CHENNAI: Scientists at ICMR’s National Institute for Research in Tuberculosis in Chennai plan to initiate a study on BCG booster dose for kids and adolescents, who are household contacts of tuberculosis patients. The study aims to understand whether a booster BCG dose would prevent development of tuberculosis among them. For this, more than 9,000 children will be enrolled across seven sites in India.
The primary aim of this study is to assess the efficacy of BCG re-vaccination compared to oral chemoprophylaxis in preventing tuberculosis (TB) in household contacts aged 6-18 years. Children will be randomized into 2 study groups: BCG and Oral chemoprophylaxis.
Bacille Calmette Guerin (BCG) vaccine is one of the most widely used vaccines in the world to reduce risks of natural tuberculous infection. The efficacy of BCG vaccination in newborns is well known and has a documented protective effect against meningitis and disseminated TB in children.
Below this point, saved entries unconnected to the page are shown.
(** Moving the tail [q] of a buffer to make room for [k] in place of [o]. *)
Lemma splice_buf (p o q k : bytes) (delta : Z) :
  delta = Z.of_nat (length k) - Z.of_nat (length o) → delta ≠ 0 →
  let b := p ++ o ++ q in
  let next := (length p + length o)%nat in
  let b1 := if delta >? 0 then b ++ zeros (Z.to_nat delta) else b in
  let b2 := if Nat.ltb 0 (length b - next) then
              copyTo b1 (Z.to_nat (Z.of_nat next + delta)) (take (length b - next) (drop next b1))
            else b1 in
  let b3 := if delta <? 0 then take (Z.to_nat (Z.of_nat (length b2) + delta)) b2 else b2 in
  ∃ m, length m = length k ∧ b3 = p ++ m ++ q.
Proof.
  intros Hd Hne. cbv zeta. rewrite !length_app.
  replace (length p + (length o + length q) - (length p + length o))%nat with (length q) by lia.
  replace (Z.to_nat (Z.of_nat (length p + length o) + delta)) with (length p + length k)%nat by lia.
  assert (∀ z : bytes, drop (length p + length o) ((p ++ o ++ q) ++ z) = q ++ z) as Hdrop.
  { intros z. rewrite <- app_assoc, <- app_assoc, app_assoc. apply drop_app_exact. by rewrite length_app. }
  destruct (Z.gtb_spec delta 0) as [Hpos|Hneg].
  - replace (delta <? 0) with false by lia. set (z := zeros (Z.to_nat delta)).
    assert (length z = Z.to_nat delta) as Hz by apply length_replicate.
    destruct (Nat.ltb_spec 0 (length q)) as [Hq|Hq].
    + rewrite Hdrop, take_app_length. set (w := (p ++ o ++ q) ++ z).
      assert (length w = (length p + length k + length q)%nat) as Hw by (unfold w; rewrite !length_app; lia).
      exists (take (length k) (drop (length p) w)). split; [rewrite length_take, length_drop; lia|].
      assert (take (length p + length k) w = p ++ take (length k) (drop (length p) w)) as Ht.
      { unfold w. rewrite <- app_assoc. rewrite drop_app_length. by rewrite take_app_add. }
      rewrite <- (take_drop (length p + length k) w) at 1. rewrite <- (app_nil_r (drop _ w)).
      replace (length p + length k)%nat with (length (take (length p + length k) w)) at 3
        by (rewrite length_take; lia).
      rewrite copyTo_mid by (rewrite length_drop; lia). by rewrite app_nil_r, Ht, <- app_assoc.
    + destruct q; [|cbn [length] in Hq; lia]. exists (o ++ z). rewrite !app_nil_r. split; [rewrite length_app; lia|].
      by rewrite <- app_assoc.
  - replace (delta <? 0) with true by lia.
    assert (drop (length p + length o) (p ++ o ++ q) = q) as Hdq by (pose proof (Hdrop []) as H; by rewrite !app_nil_r in H).
    destruct (Nat.ltb_spec 0 (length q)) as [Hq|Hq].
    + rewrite Hdq, firstn_all.
      exists (take (length k) o). split; [rewrite length_take; lia|].
      assert (∃ x rest, drop (length k) o ++ q = x ++ rest ∧ length x = length q) as (x&rest&Hx&Hxl).
      { exists (take (length q) (drop (length k) o ++ q)), (drop (length q) (drop (length k) o ++ q)).
        split; [by rewrite take_drop|]. rewrite length_take, length_app. lia. }
      assert (length rest = (length o - length k)%nat) as Hrest.
      { apply (f_equal length) in Hx. rewrite !length_app, length_drop in Hx. lia. }
      assert (copyTo (p ++ o ++ q) (length p + length k) q = (p ++ take (length k) o ++ q) ++ rest) as ->.
      { replace (p ++ o ++ q) with ((p ++ take (length k) o) ++ x ++ rest).
        2:{ rewrite <- Hx, <- app_assoc. f_equal. by rewrite app_assoc, take_drop. }
        replace (length p + length k)%nat with (length (p ++ take (length k) o))
          by (rewrite length_app, length_take; lia).
        rewrite copyTo_mid by done. by rewrite <- !app_assoc. }
      apply take_app_exact. rewrite !length_app, length_take. lia.
    + destruct q; [|cbn [length] in Hq; lia]. rewrite !app_nil_r. exists (take (length k) o).
      split; [rewrite length_take; lia|]. rewrite length_app.
      replace (Z.to_nat _) with (length p + length k)%nat by lia. by rewrite take_app_add, app_nil_r.
Qed.

Lemma shiftOffs_app a b n d :
  n = length a → shiftOffs n d (a ++ b) = a ++ map (fun x => i32 (x + d)) b.
Proof.
  intros ->. unfold shiftOffs. rewrite imap_app. f_equal.
  - rewrite <- (imap_ext (fun _ x => x)).
    + clear. induction a as [|x a IH]; [done|]. cbn [imap]. by f_equal.
    + intros i x Hi. apply lookup_lt_Some in Hi. by rewrite (proj2 (Nat.leb_gt _ _)).
  - rewrite <- (imap_ext (fun _ x => i32 (x + d))).
    + clear. induction b as [|x b IH]; [done|]. cbn [imap map]. by f_equal.
    + intros i x Hi. rewrite (proj2 (Nat.leb_le _ _)) by lia. done.
Qed.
However, there is considerable uncertainty on BCG revaccination. It is known that BCG revaccination enhances immune responses, but it is yet to be established if BCG revaccination can help prevent TB disease in household contacts.
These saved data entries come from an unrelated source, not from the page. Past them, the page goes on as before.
(* ===== verification/PageTree.v ===== *)
(** * Trees of pages (go/internal/pagestore/store.go)

    What keys a tree of pages holds, and the proofs that the copy-on-write
    merge gives a tree of the union while the trees before it stay readable. *)

From S2P Require Import Prelude Pages FlatLeaf PageCache BlobStore PageStore.

(** ** Merging sorted keys *)

Lemma mergeKeys_nil_r l : mergeKeys l [] = l.
Proof. by destruct l. Qed.

Lemma mergeKeys_nil_l l : mergeKeys [] l = l.
Proof. by destruct l. Qed.

Lemma mergeKeys_cons e m l1 l2 :
  mergeKeys (e :: l1) (m :: l2)
  = if bool_decide (e <b m) then e :: mergeKeys l1 (m :: l2)
    else if bool_decide (m <b e) then m :: mergeKeys (e :: l1) l2
    else e :: mergeKeys l1 l2.
Proof. cbn [mergeKeys]. by rewrite !CmpSeq_lt. Qed.

Lemma elem_of_mergeKeys l1 l2 k : k ∈ mergeKeys l1 l2 ↔ k ∈ l1 ∨ k ∈ l2.
Proof.
  revert l2. induction l1 as [|e l1 IH1]; intros l2; [cbn; destruct l2; set_solver|].
  induction l2 as [|m l2 IH2]; [rewrite mergeKeys_nil_r; set_solver|]. rewrite mergeKeys_cons.
  case_bool_decide as H1; [rewrite elem_of_cons, IH1; set_solver|].
  case_bool_decide as H2; [rewrite elem_of_cons, IH2; set_solver|].
  assert (e = m) as ->.
  { apply (anti_symm ble); by apply ble_not_lt. }
  rewrite elem_of_cons, IH1. set_solver.
Qed.

Lemma mergeKeys_ascending l1 l2 : ascending l1 → ascending l2 → ascending (mergeKeys l1 l2).
Proof.
  intros H1. revert l2. induction l1 as [|e l1 IH1]; intros l2 H2; [by destruct l2|].
  induction l2 as [|m l2 IH2]; [by rewrite mergeKeys_nil_r|]. rewrite mergeKeys_cons.
  apply ascending_cons in H1 as [He H1]. pose proof H2 as [Hm H2']%ascending_cons.
  rewrite Forall_forall in He, Hm.
  case_bool_decide as Hem; [|case_bool_decide as Hme].
  - apply ascending_cons. split; [|by apply IH1]. apply Forall_forall. intros k [?|[->|?]%elem_of_cons]%elem_of_mergeKeys; auto.
    eapply blt_trans; [done|auto].
  - apply ascending_cons. split; [|by apply IH2].
    apply Forall_forall. intros k [[->|?]%elem_of_cons|?]%elem_of_mergeKeys; auto. eapply blt_trans; [done|auto].
  - assert (e = m) as -> by (apply (anti_symm ble); by apply ble_not_lt).
    apply ascending_cons. split; [|by apply IH1]. apply Forall_forall. intros k [?|?]%elem_of_mergeKeys; auto.
Qed.

(** Merges of separated ranges are independent. *)
Lemma mergeKeys_app p a x b y :
  Forall (fun k => k <b p) a → Forall (fun k => k <b p) x →
  Forall (fun k => p <=b k) b → Forall (fun k => p <=b k) y →
  mergeKeys (a ++ b) (x ++ y) = mergeKeys a x ++ mergeKeys b y.
Proof.
  intros Ha Hx Hb Hy. revert x Hx. induction Ha as [|e a He Ha IH]; intros x Hx.
  - cbn [app]. induction Hx as [|m x Hm Hx IHx]; [done|]. cbn [app].
    assert (mergeKeys b (m :: x ++ y) = m :: mergeKeys b (x ++ y)) as ->; [|by rewrite IHx; destruct x].
    destruct Hb as [|e b He Hb]; [by rewrite !mergeKeys_nil_l|]. rewrite mergeKeys_cons, bool_decide_false, bool_decide_true; [done| |].
    + by eapply blt_le_trans.
    + apply ble_not_lt, blt_le. by eapply blt_le_trans.
  - induction Hx as [|m x Hm Hx IHx].
    + cbn [app]. rewrite mergeKeys_nil_r. destruct y as [|m y].
      * rewrite !mergeKeys_nil_r. done.
      * rewrite mergeKeys_cons, bool_decide_true.
        -- cbn [app]. f_equal. specialize (IH []). cbn [app] in IH. rewrite IH by constructor. by rewrite mergeKeys_nil_r.
        -- apply Forall_cons in Hy as [? _]. by eapply blt_le_trans.
    + cbn [app]. rewrite !mergeKeys_cons. specialize (IH (m :: x)) as IH1. cbn [app] in IH1. cbn [app] in IHx.
      case_bool_decide; [by rewrite IH1 by (by constructor)|]. case_bool_decide; [by rewrite IHx|].
      by rewrite IH.
Qed.

Definition below (e : option bytes) (k : bytes) : Prop :=
  match e with Some e => k <b e | None => True end.

#[export] Instance below_dec e k : Decision (below e k).
Proof. destruct e; cbn; apply _. Defined.

Lemma takeBelow_spec e ks :
  ascending ks → ∃ a r, takeBelow e ks = (a, r) ∧ ks = a ++ r ∧ Forall (below e) a ∧ Forall (fun k => ¬ below e k) r.
Proof.
  induction ks as [|k ks IH]; intros Ha; [by exists [], []|]. pose proof Ha as [Hk Ha']%ascending_cons. cbn [takeBelow].
  destruct (decide (below e k)) as [Hb|Hb].
  - replace (match e with Some e0 => CmpSeq k e0 >=? 0 | None => false end) with false.
    2:{ destruct e as [e|]; [|done]. rewrite CmpSeq_ge. symmetry. apply bool_decide_eq_false. by apply blt_not_le. }
    destruct (IH Ha') as (a&r&->&->&H1&H2). exists (k :: a), r. split_and!; [done..|by constructor|done].
  - destruct e as [e|]; [|by destruct Hb]. rewrite CmpSeq_ge, bool_decide_true by (by apply ble_not_lt).
    exists [], (k :: ks). split_and!; [done|done|constructor|]. constructor; [done|].
    eapply Forall_impl; [done|]. cbn. intros k' Hkk' Hk'. apply Hb. cbn. by eapply blt_trans.
Qed.

(** ** Runs of pages *)

Lemma keyPages_decode ks :
  Forall (fun k => 9 ≤ keyLen k < 2 ^ 16) ks →
  concat (keyPages ks) = ks
  ∧ Forall (fun r => r ≠ [] ∧ DeserializePage (SerializePage r) = Ok r ∧ Z.of_nat (length (concat r)) < 2 ^ 31) (keyPages ks).
Proof.
  intros Hk. destruct (splitHalves_spec (pageWhole keyLen) (length ks) ks) as [Hc Hf]; [done|lia|].
  split; [done|]. change (splitHalves _ _ _) with (keyPages ks) in *. rewrite <- Hc in Hk. apply Forall_concat in Hk.
  apply Forall_forall. intros r Hr. rewrite Forall_forall in Hf, Hk. destruct (Hf r Hr) as [Hne Hw]. specialize (Hk r Hr).
  split; [done|]. destruct (pageWhole_small keyLen r Hw) as [Hn Hz]; [eapply Forall_impl; [done|]; cbn; lia|].
  rewrite DeserializePage_Serialize by done. rewrite counted_small by done. split; [done|].
  rewrite <- sumLen_concat. unfold pageWhole, MaxRawSize in Hw. apply orb_true_iff in Hw as [Hw|Hw]; [|lia].
  apply Nat.eqb_eq in Hw. destruct r as [|k [|??]]; try done. apply Forall_cons in Hk as [Hk _]. unfold sumLen. cbn [foldr]. lia.
Qed.

(** Any three entries with such keys fit an index page. *)
Lemma three_fit l :
  Forall entry_ok l → Forall (fun e => entryLen e < 2 ^ 16) l → (length l ≤ 3)%nat →
  Z.of_nat (length (SerializeIndexPage l)) ≤ IndexPageMaxSize.
Proof.
  intros Hok Hk Hl. unfold SerializeIndexPage, IndexPageMaxSize.
  rewrite length_app. pose proof (serializeEntries_size [] l Hok) as Hs. rewrite rawSize_sum in Hs.
  assert (sumLen entryLen l ≤ 2 ^ 16 * Z.of_nat (length l)).
  { clear -Hk. unfold sumLen. induction Hk as [|e l He Hk IH]; cbn [foldr length]; lia. }
  change (length (header16 (Z.of_nat (length l)))) with 2%nat. lia.
Qed.

Lemma indexWhole_three l :
  Forall entry_ok l → Forall (fun e => entryLen e < 2 ^ 16) l → (length l ≤ 3)%nat → indexWhole l = true.
Proof. intros. unfold indexWhole. apply orb_true_iff. left. by apply Z.leb_le, three_fit. Qed.

Lemma splitHalves_pairs {A} (P : A → Prop) (whole : list A → bool) fuel l :
  (∀ l, Forall P l → (length l ≤ 3)%nat → whole l = true) →
  Forall P l → (2 ≤ length l)%nat → Forall (fun p => (2 ≤ length p)%nat) (splitHalves whole fuel l).
Proof.
  intros Hw. revert l. induction fuel as [|fuel IH]; intros l HP Hl; cbn [splitHalves]; [constructor|].
  destruct l as [|x l']; [constructor|]. set (l := x :: l') in *. clearbody l.
  destruct (whole l) eqn:E; [by repeat constructor|].
  assert (4 ≤ length l)%nat as H4.
  { destruct (decide (length l ≤ 3)%nat) as [H3|]; [|lia]. rewrite Hw in E by done. done. }
  pose proof (Nat.div2_odd (length l)). apply Forall_app. split; apply IH.
  - by apply Forall_take.
  - rewrite length_take. destruct (Nat.odd (length l)); cbn in *; lia.
  - by apply Forall_drop.
  - rewrite length_drop. destruct (Nat.odd (length l)); cbn in *; lia.
Qed.

Lemma indexWhole_decode r :
  indexWhole r = true → Forall entry_ok r → Forall (fun e => entryLen e < 2 ^ 16) r →
  DeserializeIndexPage (SerializeIndexPage r) = Ok r.
Proof.
  intros Hw Hok Hk. pose proof (indexWhole_small r Hw Hok).
  rewrite DeserializeIndexPage_Serialize, counted_small; [done|done|done|].
  rewrite rawSize_sum. assert (sumLen entryLen r ≤ 2 ^ 16 * Z.of_nat (length r)); [|lia].
  clear -Hk. unfold sumLen. induction Hk as [|e p He Hs IH]; cbn [foldr length]; lia.
Qed.

Lemma indexRuns_decode es :
  Forall entry_ok es → Forall (fun e => entryLen e < 2 ^ 16) es → (2 ≤ length es)%nat →
  let runs := splitHalves indexWhole (length es) es in
  concat runs = es ∧ (2 * length runs ≤ length es)%nat
  ∧ Forall (fun r => r ≠ [] ∧ DeserializeIndexPage (SerializeIndexPage r) = Ok r) runs.
Proof.
  intros Hok Hk Hl runs. destruct (splitHalves_spec indexWhole (length es) es) as [Hc Hf];
    [intros; unfold indexWhole; by rewrite orb_true_r|lia|].
  assert (Forall (fun p => (2 ≤ length p)%nat) runs) as H2.
  { apply (splitHalves_pairs (fun e => entry_ok e ∧ entryLen e < 2 ^ 16)); [|by apply Forall_and|done].
    intros l [??]%Forall_and. by apply indexWhole_three. }
  fold runs in Hc, Hf. split_and!; [done| |].
  - rewrite <- Hc. clear -H2. induction H2 as [|p runs Hp H2 IH]; cbn [concat length]; [done|]. rewrite length_app. lia.
  - rewrite <- Hc in Hok, Hk. apply Forall_concat in Hok, Hk. apply Forall_forall. intros r Hr.
    rewrite Forall_forall in Hf, Hok, Hk. destruct (Hf r Hr) as [Hne Hw]. split; [done|]. apply indexWhole_decode; auto.
Qed.

Lemma length_runs {A} (runs : list (list A)) : Forall (fun r => r ≠ []) runs → (length runs ≤ length (concat runs))%nat.
Proof.
  induction 1 as [|r runs Hr Hf IH]; [done|]. cbn [concat length]. rewrite length_app. destruct r; [done|]. cbn [length]. lia.
Qed.

Lemma Forall2_regroup {A C} (R : A → C → Prop) (runs : list (list A)) (l : list C) :
  Forall2 R (concat runs) l → ∃ groups, concat groups = l ∧ Forall2 (Forall2 R) runs groups.
Proof.
  revert l. induction runs as [|r runs IH]; intros l; cbn [concat].
  - intros ->%Forall2_nil_inv_l. by exists [].
  - intros (l1&l2&H1&H2&->)%Forall2_app_inv_l. destruct (IH l2 H2) as (gs&<-&Hgs). exists (l1 :: gs). by repeat constructor.
Qed.

(** ** Pages in the store *)

Section pages.
Context {B : Type} `{HB : BlobStore B} `{HL : !BlobLaws B} `{HZ : Zstd} `{HZL : !ZstdLaws}.
Implicit Types (s : Store B) (b : B).

Lemma Decompress_compress d : Decompress (compress d) = Ok d.
Proof.
  unfold Decompress, compress. pose proof (zstd_magic d) as Hm.
  destruct (EncodeAll d) as [|x0 [|x1 [|x2 [|x3 z]]]] eqn:E; try done. injection Hm as -> -> -> ->.
  rewrite <- E. cbn [length Nat.ltb Nat.leb nth]. rewrite E. cbn. rewrite <- E. apply zstd_roundtrip.
Qed.

(** The blob [u] holds the page [data]. *)
Definition pageAt b (u data : bytes) : Prop :=
  is_id u ∧ u ≠ zeroUUID ∧ ∃ z, objs b u = Some z ∧ Decompress z = Ok data.

(** Writing at most [n] blobs: whatever was stored under an identifier stays. *)
Record extends (n : nat) s s' : Prop := {
  ext_inv : binv (blobs s');
  ext_room : (room (blobs s) ≤ n + room (blobs s'))%nat;
  ext_rest : s' = withBlobs s (blobs s');
  ext_objs : ∀ u, is_id u → used (blobs s) u → objs (blobs s') u = objs (blobs s) u;
  ext_used : ∀ u, used (blobs s) u → used (blobs s') u;
  ext_roots : ∀ n, is_root_name n → rootsOf (blobs s') n = rootsOf (blobs s) n;
}.

Lemma extends_refl n s : binv (blobs s) → extends n s s.
Proof. intros Hb. constructor; auto; [lia|]. by destruct s. Qed.

Lemma extends_trans n m k s1 s2 s3 : extends n s1 s2 → extends m s2 s3 → (n + m ≤ k)%nat → extends k s1 s3.
Proof.
  intros [A1 A2 A3 A4 A5 A6] [B1 B2 B3 B4 B5 B6] Hk. constructor; auto.
  - lia.
  - by rewrite B3, A3.
  - intros u Hu Hus. rewrite B4 by auto. auto.
  - intros r Hr. rewrite B6 by done. auto.
Qed.

Lemma extends_le n m s1 s2 : extends n s1 s2 → (n ≤ m)%nat → extends m s1 s2.
Proof. intros [????] Hle. constructor; auto. lia. Qed.

(** Blobs that are there stay as they are. *)
Definition keeps b b' : Prop := ∀ u, is_id u → is_Some (objs b u) → objs b' u = objs b u.

Lemma extends_keeps n s s' : binv (blobs s) → extends n s s' → keeps (blobs s) (blobs s').
Proof. intros Hb He u Hu Hs. rewrite (ext_objs _ _ _ He); [done|done|]. by apply obj_used. Qed.

Lemma pageAt_keeps b b' u data : keeps b b' → pageAt b u data → pageAt b' u data.
Proof.
  intros Hk (Hid&Hz&z&Hz1&Hz2). split_and!; [done|done|]. exists z. split; [|done]. rewrite Hk; eauto.
Qed.

Lemma pageAt_extends n s s' u data :
  binv (blobs s) → extends n s s' → pageAt (blobs s) u data → pageAt (blobs s') u data.
Proof. intros Hb He. by apply pageAt_keeps, (extends_keeps n). Qed.

Lemma blobGet_page s u data : binv (blobs s) → pageAt (blobs s) u data → blobGet s u = Ok (Some data).
Proof.
  intros Hb (Hid&_&z&Hz1&Hz2). unfold blobGet. rewrite get_law, res_bind_ret by done. rewrite Hz1.
  by rewrite Hz2, res_bind_ret.
Qed.

Lemma blobPut_spec s d :
  binv (blobs s) → (0 < room (blobs s))%nat →
  ∃ u s', blobPut s d = Ok (u, s') ∧ extends 1 s s' ∧ pageAt (blobs s') u d.
Proof.
  intros Hb Hroom. destruct (put_law (blobs s) (compress d) Hb Hroom) as (u&b'&E&Hb'&Hrm&Hid&Hz&Hu&Ho&Hus&Hr).
  unfold blobPut. rewrite E, res_bind_ret. exists u, (withBlobs s b'). split; [done|]. split.
  - constructor; cbn; [done|lia|done| | |auto].
    + intros v Hv Hvu. rewrite Ho by done. rewrite bool_decide_false; [done|]. by intros ->.
    + intros v Hv. apply Hus. by right.
  - split_and!; [done|done|]. cbn. exists (compress d). rewrite Ho by done. rewrite bool_decide_true by done.
    split; [done|apply Decompress_compress].
Qed.

Lemma blobPutPages_spec s pages :
  binv (blobs s) → (length pages ≤ room (blobs s))%nat →
  ∃ us s', blobPutPages s pages = Ok (us, s') ∧ extends (length pages) s s' ∧ Forall2 (pageAt (blobs s')) us pages.
Proof.
  revert s. induction pages as [|p pages IH]; intros s Hb Hroom; cbn [blobPutPages length] in *.
  { exists [], s. split; [done|]. split; [by apply extends_refl|constructor]. }
  destruct (blobPut_spec s p Hb) as (u&s1&->&He1&Hp); [lia|]. rewrite res_bind_ret. cbv beta iota.
  pose proof (ext_room _ _ _ He1).
  destruct (IH s1 (ext_inv _ _ _ He1)) as (us&s2&->&He2&Hps); [lia|]. rewrite res_bind_ret. cbv beta iota.
  exists (u :: us), s2. split; [done|]. split; [eapply extends_trans; [done|done|lia]|].
  constructor; [|done]. eapply pageAt_extends; [apply He1|done|done].
Qed.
“The study is designed as a multicenter randomized controlled trial with two groups of healthy household contacts aged 6-18 years receiving either the BCG vaccine or oral chemoprophylaxis. They will be followed up for 24 months to compare the incidence of TB disease in each arm. This study will demonstrate the effect of BCG revaccination in comparison to oral chemoprophylaxis on the incidence of mycobacterium tuberculosis disease in healthy household contacts, aged 6-18 years,” Dr C Padmapriyadarsini, Director, NIRT told Mint.
“ICMR has held one round of talk with the health ministry and another meeting is scheduled for next week. As of now, there is no reported data of how many children develop TB in this age group and how many die due to the disease,” Dr C Padmapriyadarsini said.
“All children will be household contacts of microbiologically confirmed pulmonary TB patients. Contacts of Multidrug-resistant (MDR) TB adults will also be included in the study. Both C-Tb skin test positive and negative children will be included. Similarly, both well-nourished and malnourished children will be included. All children will be followed up for 24 months post recruitment and the incidence of TB (all forms) will be compared between the groups. TB will be diagnosed as per the National TB Elimination Program (NTEP) and Latent TB infection (LTBI) will be based on the C-TB skin test results.
Scientists are aiming to start the study as early as possible as they are waiting for fund release. They have targeted to complete the study by 2025 to match the health ministry’s deadline of TB elimination target by 2025.